(Saved data entries)
Lemma record_inline_at :
  ∃ it, record_inline j bp alt = Some (recorded j bp alt ra rb, it).
Proof using Hat.
  pose proof call_offsets as Hoff. pose proof call_edit_offset as Hed.
  destruct Hat.
  pose proof (lookup_lt_Some _ _ _ at_low0) as Hal.
  pose proof (chain_le _ _ _ at_chain0).
  unfold record_inline.
  rewrite (record_splice_valid j q bp alt ra rb) by (done || lia). simpl.
  eexists. do 2 f_equal.
  unfold spliced, recorded. rewrite app_assoc.
  erewrite update_positions_shift.
  - rewrite take_app_length' by (rewrite length_app, length_take; lia).
    by rewrite <- app_assoc.
  - apply drop_app_length'. rewrite length_app, length_take. lia.
  - eapply chain_high_suffix; eauto.
  - lia.
  - unfold edit_offset in *. lia.
  - lia.
Qed.

Lemma chain_recorded : chain 0 (recorded j bp alt ra rb) (q + edit_offset bp alt ra rb).
Proof using Hat.
  destruct Hat. unfold recorded.
  destruct (chain_lookup _ _ _ _ _ at_chain0 at_low0) as (Hpre & _ & _).
  apply chain_app. eexists. split; [exact Hpre |].
  apply chain_app. eexists. split.
  - apply chain_marked_entries; [lia | done].
  - replace (linear_offset ra (_sequence_it (low_breakend bp))
             + (seq_end alt - seq_begin alt))
      with (linear_offset rb (_sequence_it (high_breakend bp))
            + edit_offset bp alt ra rb)
      by (unfold edit_offset; lia).
    apply chain_shift. eapply chain_high_suffix; eauto.
Qed.

Lemma sentinel_recorded :
  ends_with_sentinel j → ends_with_sentinel (recorded j bp alt ra rb).
Proof using Hat.
  intros (body & s & -> & Hs). destruct Hat. unfold recorded.
  pose proof (lookup_lt_Some _ _ _ at_high0) as Hbl.
  rewrite length_app in Hbl. simpl in Hbl.
  do 2 apply ends_with_sentinel_app.
  destruct (decide (_journal_it (high_breakend bp) = length body)) as [Heq | Hne].
  - rewrite Heq in at_high0. rewrite list_lookup_middle in at_high0 by done.
    injection at_high0 as <-.
    rewrite drop_ge by (rewrite length_app; simpl; lia).
    apply ends_with_sentinel_singleton. simpl. lia.
  - rewrite drop_app_le by lia. rewrite fmap_cons, fmap_app.
    apply ends_with_sentinel_cons, ends_with_sentinel_app.
    by apply ends_with_sentinel_singleton.
Qed.

Lemma invariant_recorded :
  ends_with_sentinel j → journal_invariant (recorded j bp alt ra rb).
Proof using Hat.
  intros Hs. exists (q + edit_offset bp alt ra rb).
  pose proof call_edit_offset. pose proof (at_bound _ _ _ _ _ _ Hat).
  split; [apply chain_recorded |]. split; [by apply sentinel_recorded | lia].
Qed.

End call.

(** ** The derived sequence under an edit *)

(** Cutting the spelled symbols at the linear offset of a symbol of a
    record cuts the records there. *)
Lemma spelled_cut {A} (mem : Z → A) j q (i : nat) r s :
  chain 0 j q → j !! i = Some r →
  seq_begin (sequence r) ≤ s ≤ seq_end (sequence r) →
  take (Z.to_nat (linear_offset r s)) (spelled mem j)
  = spelled mem (take i j) ++ spell mem (subrange (seq_begin (sequence r)) s)
  ∧ drop (Z.to_nat (linear_offset r s)) (spelled mem j)
    = spell mem (subrange s (seq_end (sequence r))) ++ spelled mem (drop (S i) j).
Proof.
  intros Hc Hi Hs.
  destruct (chain_lookup _ _ _ _ _ Hc Hi) as (Hpre & _ & _).
  pose proof (chain_length mem _ _ _ Hpre) as Hlen.
  pose proof (chain_le _ _ _ Hpre) as Hle.
  pose proof (length_spell mem (subrange (seq_begin (sequence r)) s)) as Hls.
  simpl in Hls. specialize (Hls (proj1 Hs)).
  assert (spelled mem j
          = (spelled mem (take i j) ++ spell mem (subrange (seq_begin (sequence r)) s))
            ++ (spell mem (subrange s (seq_end (sequence r)))
                ++ spelled mem (drop (S i) j))) as ->.
  { rewrite <- (take_drop_middle j i r Hi) at 1.
    rewrite spelled_app, spelled_cons.
    destruct r as [pos [b e]]; simpl in *.
    rewrite (spell_split mem b s e) by done. by rewrite <- !app_assoc. }
  assert (Z.to_nat (linear_offset r s)
          = length (spelled mem (take i j)
                    ++ spell mem (subrange (seq_begin (sequence r)) s))) as ->.
  { rewrite length_app. unfold linear_offset. lia. }
  by rewrite take_app_length, drop_app_length.
Qed.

WHAT TO WORK ON: Nothing but the lines from the one containing "(drop (S i) j)." through the last line of the data above should be set down, word for word.

SOLUTION FOR THIS EXERCISE:
    = spell mem (subrange s (seq_end (sequence r))) ++ spelled mem (drop (S i) j).
Proof.
  intros Hc Hi Hs.
  destruct (chain_lookup _ _ _ _ _ Hc Hi) as (Hpre & _ & _).
  pose proof (chain_length mem _ _ _ Hpre) as Hlen.
  pose proof (chain_le _ _ _ Hpre) as Hle.
  pose proof (length_spell mem (subrange (seq_begin (sequence r)) s)) as Hls.
  simpl in Hls. specialize (Hls (proj1 Hs)).
  assert (spelled mem j
          = (spelled mem (take i j) ++ spell mem (subrange (seq_begin (sequence r)) s))
            ++ (spell mem (subrange s (seq_end (sequence r)))
                ++ spelled mem (drop (S i) j))) as ->.
  { rewrite <- (take_drop_middle j i r Hi) at 1.
    rewrite spelled_app, spelled_cons.
    destruct r as [pos [b e]]; simpl in *.
    rewrite (spell_split mem b s e) by done. by rewrite <- !app_assoc. }
  assert (Z.to_nat (linear_offset r s)
          = length (spelled mem (take i j)
                    ++ spell mem (subrange (seq_begin (sequence r)) s))) as ->.
  { rewrite length_app. unfold linear_offset. lia. }
  by rewrite take_app_length, drop_app_length.
Qed.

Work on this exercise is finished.